To date, on average, a corporate AP department still receives some 70% of its invoices in paper format. This means that AP automation in the form of E-invoicing amounts for less than a third of total invoices processed. This creates a cumbersome AP workflow, which effects most organizations profits.
In response to this, most AP departments have taken the intermediate step of investing in scanning and imaging, which allows them to take the paper invoices, regardless of the format they’re delivered in, and convert them to digital invoices. While this is a move in the right direction, it is still substandard, when compared to a true e-Invoice, whose life cycle is in the digital realm, never actually becoming a paper copy.
The reasons that suppliers have traditionally been resistant to switching from paper to accounts payable automation are as varied as the suppliers themselves, but the three major reasons most often are a general resistance to change (“we’ve just always done it this way, so why switch now?”), potential lost revenue while the new system is being mastered, and the costs involved in making such a switch.

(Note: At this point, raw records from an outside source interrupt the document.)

(** X24.  The collaborators of the repository meet the contracts the
    properties of [compile] rest on.  For a builder with the linear
    production profile, the NPV cost function over [BaseCapex], constraints
    that are capex or oil constraints and, if any, the cluster risk
    strategy, run with a [TeamManager]: every collaborator returns, and none
    changes the well or the entries of the context it is given. *)
Theorem repository_contracts (self : PlanBuilder.t) (npv : NPV.t) (capex : BaseCapex.t)
    (risk : option ClusterRandomRiskStrategy.t) :
  PlanBuilder.profiler self = LinearProductionProfile.profile ->
  PlanBuilder.cost_function self = NPV.cost_function npv ->
  NPV.capex_cost npv = BaseCapex.capital_cost capex ->
  Forall (fun constraint =>
            exists bs, constraint = CapexConstraint.new bs \/ constraint = OilConstraint.new bs)
    (ConstraintManager.constraints (PlanBuilder._constraints self)) ->
  let risk_strategy := ClusterRandomRiskStrategy.risk_strategy (G := G) <$> risk in
  collaborators_return TeamManager_class self risk_strategy
  /\ well_preserving TeamManager_class self risk_strategy
  /\ entries_preserving self risk_strategy.
Proof.
  intros Eprof Ecost Ecapex Hcons risk_strategy. split; [|split].
  - split; [|split; [|split; [|split; [|split]]]].
    + intros m c. apply get_assignments_returns.
    + intros m c. discriminate.
    + intros c. rewrite Eprof, linear_profile_compute. apply linear_profile_returns.
    + intros c. rewrite Ecost. apply NPV_returns. rewrite Ecapex. apply BaseCapex_returns.
    + intros constraint plan c Hin.
      destruct (proj1 (Forall_forall _ _) Hcons constraint ltac:(by apply list_elem_of_In))
        as (bs & [-> | ->]); [apply CapexConstraint_returns | apply OilConstraint_returns].
    + intros rs Ers. unfold risk_strategy in Ers. destruct risk as [r|]; [|discriminate].
      injection Ers as <-. split; [intros st c | intros st c g]; discriminate.
  - apply (repository_well_preserving self npv risk Ecost). rewrite Eprof.
    intros c c' E. rewrite linear_profile_compute in E.
    exact (proj1 (linear_profile_outcome c c' E)).
  - apply (repository_entries_preserving self npv risk Ecost). rewrite Eprof.
    intros c c' E. rewrite linear_profile_compute in E.
    exact (proj2 (linear_profile_outcome c c' E)).
Qed.
(** * TransactionManager: the wallet's account / transaction synchronisation core

    A shallow embedding of [TransactionManager] (the class that keeps one
    [AccountStateManager] per tracked account, merges pushed and fetched
    transactions into it, walks the paginated history and notifies the UI),
    followed by the properties the specification states about it.

    JavaScript objects used as dictionaries are finite maps, mutation of
    [this] is explicit state passing over the record [TransactionManager],
    a thrown exception is the outcome [Thrown], and what the class sends to
    the window is appended to the field [sent]. *)

From Stdlib Require Import ZArith List String Bool Lia.
From stdpp Require Import base option list gmap strings.
Import ListNotations.

Local Open Scope Z_scope.

(** ** JavaScript values *)

Abbreviation HexString := string.
Abbreviation Bech32Address := string.

(** A value of a numeric property as the code can read it: the property is
    absent or [undefined], it is [null], or it is a number. *)
Inductive jsnum : Type :=
| JUndefined
| JNull
| JNum (n : Z).

(** [ToNumber]: [undefined] is NaN ([None]), [null] is 0. *)
Definition toNumber (v : jsnum) : option Z :=
  match v with
  | JUndefined => None
  | JNull => Some 0
  | JNum n => Some n
  end.

(** The operator [a > b]: false as soon as one side is NaN. *)
Definition js_gt (a b : jsnum) : bool :=
  match toNumber a, toNumber b with
  | Some x, Some y => y <? x
  | _, _ => false
  end.
(** * CodeChat AI front end: session orchestration, conversation log and
      answer rendering

    A shallow embedding of the browser script (the chat client) together with
    the properties that its specification states about it.

    The script is event driven: every handler runs to completion on one
    thread, and an [async] handler is cut at its network [await] into the part
    that runs at once and the part that runs when the reply is in.  The model
    keeps the script's own state object, the parts of the document that the
    script reads or writes, the clock, the timers and the requests in flight
    in one record, and every handler is a function on that record. *)

From Stdlib Require Import String Ascii DecimalString.
From Stdlib Require Import List NArith Bool Lia.
Import ListNotations.

Local Open Scope N_scope.
Local Open Scope list_scope.

(** ** Strings

    A JavaScript string is a sequence of UTF-16 code units.  The regular
    expressions of the script carry no [u] flag, so they too work on code
    units. *)

Definition jsstring := list N.

Definition js (s : string) : jsstring :=
  List.map N_of_ascii (list_ascii_of_string s).

(** Template text that holds double quotes: an apostrophe in the argument
    stands for the double quote of the script's template. *)
Definition tpl (s : string) : jsstring :=
  List.map (fun c => if N.eqb c 39 then 34 else c) (js s).

Definition jseqb (a b : jsstring) : bool :=
  if list_eq_dec N.eq_dec a b then true else false.

(** Number to string, as [String(n)] and string concatenation do for a
    non-negative integer. *)
Definition decimal (n : N) : jsstring :=
  js (NilZero.string_of_uint (N.to_uint n)).

Definition LT : N := 60.        (* < *)
Definition GT : N := 62.        (* > *)
Definition AMP : N := 38.       (* & *)
Definition NBSP : N := 160.     (* U+00A0 *)
Definition BACKTICK : N := 96.
Definition STAR : N := 42.
Definition NL : N := 10.

(** *** [String.prototype.trim]

    The code units that [trim] strips: the WhiteSpace and LineTerminator
    productions of the language. *)
Definition isWhiteSpace (c : N) : bool :=
  ((9 <=? c) && (c <=? 13))
  || (c =? 32) || (c =? 160) || (c =? 5760)
  || ((8192 <=? c) && (c <=? 8202))
  || (c =? 8232) || (c =? 8233) || (c =? 8239) || (c =? 8287)
  || (c =? 12288) || (c =? 65279).

Fixpoint trimStart (s : jsstring) : jsstring :=
  match s with
  | c :: s' => if isWhiteSpace c then trimStart s' else s
  | [] => []
  end.

Definition trimEnd (s : jsstring) : jsstring := rev (trimStart (rev s)).

Definition trim (s : jsstring) : jsstring := trimEnd (trimStart s).

(** Truthiness of a string: [!s] holds of the empty string only. *)
Definition truthy (s : jsstring) : bool :=
  match s with [] => false | _ :: _ => true end.

(** ** Utility functions *)

(** *** [escapeHtml]

    The script writes the text into a detached [div] through [textContent]
    and reads [innerHTML] back.  The document serialises a text node by
    replacing four code units, and nothing else. *)
Definition escapeChar (c : N) : jsstring :=
  if c =? AMP then js "&amp;"
  else if c =? NBSP then js "&nbsp;"
  else if c =? LT then js "&lt;"
  else if c =? GT then js "&gt;"
  else [c].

The advantages of electronic invoicing are vast, including lower processing costs, greater overall visibility, efficiency, and ultimately, higher profits for those companies that do make the switch. In reality, scanning and conversion technologies should not be regarded as the final solution to the matter. What is vital in the long run, is for corporate AP departments to open and maintain good lines of communications with suppliers, educating them on the many tangible benefits of E-Invoicing with the end result of helping them to decide for themselves to make the switch.